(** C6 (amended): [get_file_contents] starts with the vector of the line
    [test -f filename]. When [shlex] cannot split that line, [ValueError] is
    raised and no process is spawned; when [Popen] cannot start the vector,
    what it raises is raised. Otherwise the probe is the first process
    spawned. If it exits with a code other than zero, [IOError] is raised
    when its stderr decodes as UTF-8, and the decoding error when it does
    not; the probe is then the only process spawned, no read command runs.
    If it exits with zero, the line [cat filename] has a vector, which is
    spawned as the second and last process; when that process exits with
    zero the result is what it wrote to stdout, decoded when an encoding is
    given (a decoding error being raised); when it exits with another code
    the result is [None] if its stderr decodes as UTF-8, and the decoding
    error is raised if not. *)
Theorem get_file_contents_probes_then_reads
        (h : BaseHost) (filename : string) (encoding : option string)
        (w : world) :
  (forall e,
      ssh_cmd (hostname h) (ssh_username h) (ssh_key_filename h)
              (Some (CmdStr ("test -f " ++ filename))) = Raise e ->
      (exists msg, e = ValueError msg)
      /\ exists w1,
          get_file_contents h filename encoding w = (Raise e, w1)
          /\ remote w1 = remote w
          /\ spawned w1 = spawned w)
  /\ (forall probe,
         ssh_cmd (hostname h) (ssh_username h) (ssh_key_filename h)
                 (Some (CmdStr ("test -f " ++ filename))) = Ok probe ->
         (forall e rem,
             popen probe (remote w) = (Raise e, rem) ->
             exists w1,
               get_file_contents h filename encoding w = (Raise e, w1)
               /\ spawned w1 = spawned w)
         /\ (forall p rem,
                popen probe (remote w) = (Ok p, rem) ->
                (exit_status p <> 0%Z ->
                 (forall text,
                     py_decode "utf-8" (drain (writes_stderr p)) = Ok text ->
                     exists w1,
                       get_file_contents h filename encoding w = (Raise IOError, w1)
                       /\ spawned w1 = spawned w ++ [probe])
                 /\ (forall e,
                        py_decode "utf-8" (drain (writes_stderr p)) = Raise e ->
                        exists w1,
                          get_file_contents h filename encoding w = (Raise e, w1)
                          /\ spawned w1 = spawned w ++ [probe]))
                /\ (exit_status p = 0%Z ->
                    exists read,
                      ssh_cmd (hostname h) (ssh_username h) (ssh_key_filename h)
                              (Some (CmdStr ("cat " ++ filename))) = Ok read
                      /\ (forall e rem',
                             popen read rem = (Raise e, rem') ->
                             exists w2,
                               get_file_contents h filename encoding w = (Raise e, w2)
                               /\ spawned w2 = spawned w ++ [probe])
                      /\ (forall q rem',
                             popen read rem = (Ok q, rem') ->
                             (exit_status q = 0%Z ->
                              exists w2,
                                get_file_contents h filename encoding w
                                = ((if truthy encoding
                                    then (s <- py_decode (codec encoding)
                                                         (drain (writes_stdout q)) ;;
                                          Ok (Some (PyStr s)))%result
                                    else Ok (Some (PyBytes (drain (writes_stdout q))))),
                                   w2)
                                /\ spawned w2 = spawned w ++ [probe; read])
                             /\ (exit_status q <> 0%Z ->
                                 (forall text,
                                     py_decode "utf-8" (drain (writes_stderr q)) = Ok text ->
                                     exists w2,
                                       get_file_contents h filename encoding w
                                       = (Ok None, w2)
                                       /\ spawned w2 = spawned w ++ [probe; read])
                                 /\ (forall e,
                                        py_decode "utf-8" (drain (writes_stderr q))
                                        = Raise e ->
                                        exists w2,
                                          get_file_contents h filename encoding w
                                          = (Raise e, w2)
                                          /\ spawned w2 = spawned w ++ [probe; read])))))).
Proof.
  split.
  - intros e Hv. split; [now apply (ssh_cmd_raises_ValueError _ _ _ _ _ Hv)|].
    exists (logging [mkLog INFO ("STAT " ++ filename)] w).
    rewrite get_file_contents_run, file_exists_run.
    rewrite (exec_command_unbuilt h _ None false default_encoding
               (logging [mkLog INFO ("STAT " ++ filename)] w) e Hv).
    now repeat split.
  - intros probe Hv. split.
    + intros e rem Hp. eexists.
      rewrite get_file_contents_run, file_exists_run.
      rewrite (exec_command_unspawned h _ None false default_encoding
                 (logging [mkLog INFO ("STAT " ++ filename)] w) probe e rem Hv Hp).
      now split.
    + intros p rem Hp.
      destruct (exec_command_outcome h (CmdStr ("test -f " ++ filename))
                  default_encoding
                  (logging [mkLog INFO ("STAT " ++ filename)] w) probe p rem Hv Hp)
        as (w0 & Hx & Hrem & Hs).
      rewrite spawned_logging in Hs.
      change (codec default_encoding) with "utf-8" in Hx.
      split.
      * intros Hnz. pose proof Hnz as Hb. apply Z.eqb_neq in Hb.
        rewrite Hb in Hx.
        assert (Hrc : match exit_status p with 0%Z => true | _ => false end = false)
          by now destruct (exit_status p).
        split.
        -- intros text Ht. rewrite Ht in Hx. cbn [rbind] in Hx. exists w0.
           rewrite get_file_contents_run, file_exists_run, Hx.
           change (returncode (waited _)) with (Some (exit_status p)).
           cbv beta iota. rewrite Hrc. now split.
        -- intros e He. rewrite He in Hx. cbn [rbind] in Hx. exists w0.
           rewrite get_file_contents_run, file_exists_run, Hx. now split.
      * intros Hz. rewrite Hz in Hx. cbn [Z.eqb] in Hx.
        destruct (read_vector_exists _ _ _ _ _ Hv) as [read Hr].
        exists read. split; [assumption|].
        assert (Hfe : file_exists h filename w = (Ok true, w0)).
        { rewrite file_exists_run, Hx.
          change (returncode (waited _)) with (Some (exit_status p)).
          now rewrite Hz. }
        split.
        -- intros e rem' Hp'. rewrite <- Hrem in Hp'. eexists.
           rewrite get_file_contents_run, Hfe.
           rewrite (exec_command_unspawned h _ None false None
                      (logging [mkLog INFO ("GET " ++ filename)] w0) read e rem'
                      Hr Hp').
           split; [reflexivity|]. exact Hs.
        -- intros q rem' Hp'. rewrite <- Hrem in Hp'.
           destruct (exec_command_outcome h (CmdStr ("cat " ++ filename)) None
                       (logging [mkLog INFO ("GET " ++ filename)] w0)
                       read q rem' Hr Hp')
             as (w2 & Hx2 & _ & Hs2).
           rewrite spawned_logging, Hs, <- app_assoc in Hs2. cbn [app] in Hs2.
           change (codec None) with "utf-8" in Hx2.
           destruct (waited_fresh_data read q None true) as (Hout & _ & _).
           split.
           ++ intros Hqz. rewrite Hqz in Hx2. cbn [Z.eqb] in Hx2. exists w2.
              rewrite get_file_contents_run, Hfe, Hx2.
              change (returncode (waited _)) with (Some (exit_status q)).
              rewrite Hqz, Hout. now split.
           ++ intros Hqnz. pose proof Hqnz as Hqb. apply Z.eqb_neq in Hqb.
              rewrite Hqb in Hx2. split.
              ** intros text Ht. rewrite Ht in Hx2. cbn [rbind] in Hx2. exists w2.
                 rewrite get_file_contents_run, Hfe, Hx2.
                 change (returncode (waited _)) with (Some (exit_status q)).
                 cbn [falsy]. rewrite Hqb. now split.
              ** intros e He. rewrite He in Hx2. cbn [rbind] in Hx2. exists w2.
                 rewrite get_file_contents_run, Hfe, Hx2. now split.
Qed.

^^^^^^^^^^^^^^^^

The problem
The word "assert" is the filter: copy every line of the listing above that contains it.

Exercise solution
        assert (Hrc : match exit_status p with 0%Z => true | _ => false end = false)
        assert (Hfe : file_exists h filename w = (Ok true, w0)).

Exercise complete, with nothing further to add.